California Domestic Workers Bill: It's About Damn Time
Despite the strong national conversation taking place about minimum wages for fast food workers and living wages for Walmart employees, American citizens have failed to speak out for the workers found closest to home. Domestic workers, the almost entirely female workforce that takes care of children and cleans houses, are not protected by standard labor laws in the majority of the United States. Unless these laws change, traditionally feminine domestic work will always be undervalued.
Fortunately, advocates for domestic workers are seeing some progress. On Wednesday, the California Senate passed a bill that would guarantee basic labor protections to the state’s 200,000 domestic workers. Commonly called the Domestic Worker’s Bill of Rights, the bill provides basic worker’s protections such as standard working hours, required meal breaks, overtime pay, and sick leave.

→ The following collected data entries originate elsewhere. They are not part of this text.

Lemma validated_layout layout : validate_layout camera_known layout = passed -> layout_ok camera_known layout.
Proof.
  intros H. destruct layout as [| | | | | |l]; try done. unfold layout_ok. cbn in H |- *. destruct (jget "pages" l) as [| | | | |pages|]; try done.
  - split; [done|]. constructor; [by apply check_page_passed|constructor].
  - destruct pages as [|p0 ps]; [done|]. apply and_then_passed in H as [H _]. split; [done|]. revert H. generalize (p0 :: ps) as pages.
    induction pages as [|p r IH]; intros H; [constructor|]. cbn in H. apply and_then_passed in H as [Hp H]. constructor; [|by apply IH].
    destruct p; try done. by apply check_page_passed.
Qed.
End LayoutTheory.

(** ** Who may do what, in every history *)

Section Histories.
Context (camera_known : json -> bool) (uuid_hex : nat -> string).

Inductive DashOp :=
| DashCreate (u : Caller) (n : NewDashboard)
| DashUpdate (u : Caller) (uuid : string) (p : DashPatch)
| DashDelete (u : Caller) (uuid : string)
| DashSetAcl (u : Caller) (uuid : string) (target : option json) (access : option string)
| DashRemoveAcl (u : Caller) (uuid : string) (target : Z).
Definition dash_step (w : DashWorld) (op : DashOp) : DashWorld :=
  match op with
  | DashCreate u n => snd (dash_create camera_known uuid_hex u n w)
  | DashUpdate u uuid p => snd (dash_update camera_known u uuid p w)
  | DashDelete u uuid => snd (dash_delete u uuid w)
  | DashSetAcl u uuid t a => snd (dash_set_acl u uuid t a w)
  | DashRemoveAcl u uuid t => snd (dash_remove_acl u uuid t w)
  end.
Definition no_dashboards : DashWorld := {| dx_dashboards := []; dx_acl := []; dx_next := 1; dx_draws := 0 |}.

This comes just one year after Governor Jerry Brown vetoed a similar piece of legislation in 2012, claiming that domestic workers might become less popular if employers had to follow the new regulations. Opponents feel that both laws would drive up the price of domestic labor and suppress the market. If the law is enacted, California will join New York and Hawaii as the only three states with rights protections for domestic workers.
The scarcity of these protections speaks to the gendered history of domestic labor. Household work and childrearing have always been a woman’s responsibility and this has not changed even as more women have chosen to work outside of the home. Given this history, it is not surprising household workers remain an undervalued work force. The problem is further amplified by racial discrimination. A 2012 survey showed that white caregivers earn an average of $12 per hour, while Latino caregivers earn $10 and Asian caregivers earn $8.33. Similarly, undocumented domestic workers are paid 20% less than citizens and are 66% more likely to work while ill.
In California, this combination of disrespect for “feminine” work and lower wages for women of color is particularly problematic. California has a vast population of documented and undocumented Latinas, both of whom are likely to get paid low wages for difficult work done under bad conditions.
Considering the drastic affect of these statutes on the health and wellbeing of many women, it is surprising they are not being discussed alongside the larger debate over the minimum wage and worker’s rights. The feminist movement in particular should be actively fighting for passage of the Domestic Worker’s Bill of Rights in all 50 states. As long as domestic workers are underpaid and poorly treated, all domestic work will be dismissed, which leaves American women with the only option of trying to do it all.